Giovanni Aguilar

Personal information
- Date of birth: March 8, 1998 (age 27)
- Place of birth: Yuba City, California, United States
- Height: 1.83 m (6 ft 0 in)
- Position: Midfielder

Team information
- Current team: Las Vegas Lights
- Number: 13

Youth career
- 2015–2017: Sacramento Republic

College career
- Years: Team / Apps / (Gls)
- 2017–2021: Cal State Northridge Matadors / 72 / (3)

Senior career*
- Years: Team / Apps / (Gls)
- 2019: FC Golden State Force / 2 / (0)
- 2022: Sacramento Republic / 0 / (0)
- 2022–2023: Whitecaps FC 2 / 48 / (6)
- 2023: → Vancouver Whitecaps FC (loan) / 1 / (0)
- 2024–: Las Vegas Lights / 1 / (0)

= Giovanni Aguilar =

American soccer player (born 1998)

Giovanni Aguilar (born March 8, 1998) is an American soccer player who plays as a midfielder for Las Vegas Lights.

== Career ==
=== Youth ===
Aguilar attended high school at Lindhurst High School in Olivehurst, California, where he was a three-time All-League selection, and was named high school MVP as a junior. In 2015, he joined the Sacramento Republic academy for their inaugural season, after previously playing with local side Davis Legacy. With Sacramento, Aguilar earned U.S. Development Academy Best XI honors in the Western Conference region in 2015.

=== College ===
In 2017, Aguilar attended California State University, Northridge to play college soccer. In four seasons with the Matadors, Aguilar made 72 appearances, scoring three goals and tallying eleven assists. In his freshman year he was named Big West Conference All-Freshman Team and in his senior year was Big West First Team All-Conference.

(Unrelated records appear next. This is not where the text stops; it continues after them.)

(* ===== verification/_CoqProject ===== *)
-Q . S2P
Prelude.v
CString.v
DList.v
RingBuf.v
Bmap.v
BlockDev.v
HdQueue.v
Cofs.v
CofsBlocks.v
CofsInode.v
CofsFiles.v
CofsRW.v
Path.v
Pipe.v
Vsnprintf.v
Vsscanf.v
Sched.v
SchedInv.v
SchedRun.v
Malloc.v
Mem.v
MemSpec.v
Net.v
NetWire.v
NetSpec.v
NetTable.v
NetArp.v
NetIcmp.v
Dns.v
DnsSpec.v
Dhcp.v
DhcpSpec.v
Vfs.v
Sysfile.v
RamFs.v
SysSpec.v
SysFiles.v
SysCofs.v
Stdio.v
StdioSpec.v
StdioSys.v
Crt.v
CrtSpec.v
Tty.v
TtySpec.v
(** strncmp.c: the loop stops at [n == 0] before it reads, and reads [*s2]
    only when [*s1] is not the terminator. *)
Fixpoint strncmp (s1 s2 : list Z) (n : nat) : res Z :=
  match n with
  | O => Ok 0
  | S n' =>
      a ← rd s1 0;
      b ← rd s2 0;
      if (negb (a =? 0) && (a =? b))%bool
      then strncmp (drop 1 s1) (drop 1 s2) n'
      else Ok (schar a - schar b)
  end.

(** strchr.c: the result is the offset of the returned pointer. *)
Fixpoint strchr_scan (s : list Z) (c : Z) (i : nat) : res (nat * Z) :=
  match s with
  | [] => Err EOob
  | a :: s' =>
      if (negb (a =? 0) && negb (schar a =? c))%bool
      then strchr_scan s' c (S i) else Ok (i, a)
  end.

Definition strchr (s : list Z) (c : Z) : res (option nat) :=
  '(i, a) ← strchr_scan s c 0;
  if ((c =? 0) || negb (a =? 0))%bool then Ok (Some i) else Ok None.

(** strstr.c: [p] is the offset of the C variable [p] in [str]. *)
Fixpoint strstr_loop (fuel : nat) (str substr : list Z) (len : Z) (p : nat)
  : res (option nat) :=
  match fuel with
  | O => Err EFuel
  | S f =>
      c ← rd substr 0;
      q ← strchr (drop p str) (schar c);
      match q with
      | None => Ok None
      | Some k =>
          d ← strncmp (drop (p + k) str) substr (Z.to_nat len);
          if d =? 0 then Ok (Some (p + k)%nat)
          else strstr_loop f str substr len (S (p + k))
      end
  end.

Definition strstr (str substr : list Z) : res (option nat) :=
  len ← strlen (Some substr);
  strstr_loop (S (length str)) str substr len 0.

(** strcpy.c, strcat.c and strncat.c write at an offset of [dest]. *)
Fixpoint strcpy_loop (dest : list Z) (i : nat) (src : list Z) : res (list Z) :=
  match src with
  | [] => Err EOob
  | c :: src' =>
      if c =? 0 then wr dest i 0
      else d ← wr dest i c; strcpy_loop d (S i) src'
  end.

Definition strcpy (dest src : list Z) : res (list Z) := strcpy_loop dest 0 src.

Definition strcat (dest src : list Z) : res (list Z) :=
  dlen ← strlen (Some dest);
  strcpy_loop dest (Z.to_nat dlen) src.

Fixpoint strncat_loop (dest : list Z) (i : nat) (src : list Z) (n : nat)
  : res (list Z) :=
  match n with
  | O => wr dest i 0
  | S n' =>
      c ← rd src 0;
      if c =? 0 then wr dest i 0
      else d ← wr dest i c; strncat_loop d (S i) (drop 1 src) n'
  end.

Definition strncat (dest src : list Z) (n : nat) : res (list Z) :=
  dlen ← strlen (Some dest);
  strncat_loop dest (Z.to_nat dlen) src n.

(** strncpy.c: the first loop copies, the second pads with zeroes. *)
Fixpoint strncpy_pad (dest : list Z) (i n : nat) : res (list Z) :=
  match n with
  | O => Ok dest
  | S n' => d ← wr dest i 0; strncpy_pad d (S i) n'
  end.

Fixpoint strncpy_loop (dest : list Z) (i : nat) (src : list Z) (n : nat)
  : res (list Z) :=
  match n with
  | O => Ok dest
  | S n' =>
      c ← rd src 0;
      if c =? 0 then strncpy_pad dest i n
      else d ← wr dest i c; strncpy_loop d (S i) (drop 1 src) n'
  end.

Definition strncpy (dest src : list Z) (n : nat) : res (list Z) :=
  strncpy_loop dest 0 src n.

(** strdup.c; [malloc] gives the cells of a new object of the given size. *)
Definition strdup (malloc : Z -> list Z) (src : list Z) : res (list Z) :=
  len ← strlen (Some src);
  ret ← strcpy (malloc (len +u 1)) src;
  wr ret (Z.to_nat len) 0.

(** memcpy.c for two different objects *)
Fixpoint memcpy_loop (d s : list Z) (i n : nat) : res (list Z) :=
  match n with
  | O => Ok d
  | S n' => v ← rd s i; d' ← wr d i v; memcpy_loop d' s (S i) n'
  end.

Definition memcpy (dest src : list Z) (n : nat) : res (list Z) :=
  memcpy_loop dest src 0 n.

(** memmove.c: [dst] and [src] are offsets into one object [m]. *)
Fixpoint memmove_up (m : list Z) (d s n : nat) : res (list Z) :=
  match n with
  | O => Ok m
  | S n' => v ← rd m s; m' ← wr m d v; memmove_up m' (S d) (S s) n'
  end.

Fixpoint memmove_down (m : list Z) (d s n : nat) : res (list Z) :=
  match n with
  | O => Ok m
  | S n' =>
      v ← rd m (s + n'); m' ← wr m (d + n') v; memmove_down m' d s n'
  end.
(* ===== verification/DList.v ===== *)
(** * The kernel's doubly linked list (src/list.c, src/list.h)

    The nodes live in a store of objects, a pointer is [None] for [NULL] or
    the location of an object, and a freed object is no longer in the store:
    an access to it is the error [EUaf].  The operations follow list.c pointer
    by pointer.  [is_list] says that the pointers of a store represent a
    sequence, and the theorems show that each operation acts on the sequence
    as its comment in list.h promises; the other components use sequences. *)
From S2P Require Import Prelude.

Module DList.
Section DList.
Context {D : Type}.

(** ** Data *)
Definition loc := positive.
Definition ptr := option loc.

Record node_t := Node { prev : ptr; next : ptr; data : D }.

Record list_t := List {
  head : ptr;
  tail : ptr;
  num_items : Z;
  free_function : bool (* is the pointer set? *)
}.

(** The store, the list structure and the data passed to the free function. *)
Record store := Store {
  nodes : gmap loc node_t;
  lst : list_t;
  released : list D
}.

(** ** Field accesses *)
Definition deref (p : ptr) : st store node_t := fun s =>
  match p with
  | None => Err ENull
  | Some l => match nodes s !! l with Some n => Ok (n, s) | None => Err EUaf end
  end.

Definition upd_node (p : ptr) (f : node_t -> node_t) : st store unit := fun s =>
  match p with
  | None => Err ENull
  | Some l =>
      match nodes s !! l with
      | Some n => Ok (tt, Store (<[l := f n]> (nodes s)) (lst s) (released s))
      | None => Err EUaf
      end
  end.

Definition set_prev (q : ptr) (n : node_t) : node_t := Node q (next n) (data n).
Definition set_next (q : ptr) (n : node_t) : node_t := Node (prev n) q (data n).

While at college, Aguilar spent time with USL League Two side FC Golden State Force, making two regular season appearances during their 2019 season.

=== Professional ===
On December 10, 2021, it was announced that Aguilar had signed with his former academy side Sacramento Republic ahead of their 2022 USL Championship season. On January 11, 2022, Aguilar was selected 49th overall in the 2022 MLS SuperDraft by Vancouver Whitecaps FC. A week later, Aguilar joined Vancouver for their preseason training camp. On March 18, 2022, it was announced that Aguilar had been transferred from Sacramento to Vancouver, where he'd opted to join the club's MLS Next Pro side Whitecaps FC 2. In his debut professional season, he made 22 appearances and scored four goals in the MLS Next Pro.

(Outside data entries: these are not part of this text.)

(** The result says whether the pointer to the static entry is returned. *)
Definition cofs_readdir (n : nat) (index : Z) : st fs bool :=
  x ← node_of n;
  kassert (lock x =? 0);;
  cofs_lock (Some n);;
  set_dirent (0, replicate DIRSIZE 0);;
  let offs := index *u Z.of_nat DIRENT_SIZE in
  '(k, dir) ← cofs_read n offs (Z.of_nat DIRENT_SIZE) no_dirent;
  if 0 <? k
  then
    if d_inode dir =? 0 then cofs_unlock (Some n);; mret true
    else
      nm ← lift (strncpy (replicate DIRSIZE 0) (d_name dir) 27);
      set_dirent (d_inode dir, nm);;
      cofs_unlock (Some n);;
      mret true
  else cofs_unlock (Some n);; mret false.

(** The offset of the first recycled entry or of the end, and the entry. *)
Fixpoint find_slot (fuel : nat) (n : nat) (offs : Z) (dir : list Z) : st fs (Z * list Z) :=
  match fuel with
  | O => fail EFuel
  | Datatypes.S f =>
      '(k, dir) ← cofs_read n offs (Z.of_nat DIRENT_SIZE) dir;
      if 0 <? k
      then if d_inode dir =? 0 then mret (offs, dir) else find_slot f n (offs +u k) dir
      else mret (offs, dir)
  end.

Definition cofs_dirlink (n : nat) (nm : list Z) (inum : Z) : st fs Z :=
  r ← cofs_finddir n nm;
  match r with
  | Some m => cofs_put_node m;; mret (-1)
  | None =>
      x ← node_of n;
      '(offs, dir) ← find_slot (dir_fuel x) n 0 no_dirent;
      nm' ← lift (strncpy (d_name dir) nm DIRSIZE);
      k ← cofs_write n offs (Z.of_nat DIRENT_SIZE) (mk_dirent inum nm');
      if k =? Z.of_nat DIRENT_SIZE then mret 0 else fail EPanic
  end.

Aguilar moved to USL Championship side Las Vegas Lights ahead of their 2024 season. Aguilar played all 90 minutes in Las Vegas' season opener but was injured in training shortly after. He underwent successful right knee surgery on March 28, 2024.

==Personal life==
Aguilar is the son of Juan and Lourdes Aguilar. He has two brothers, Jonathan and Joseph.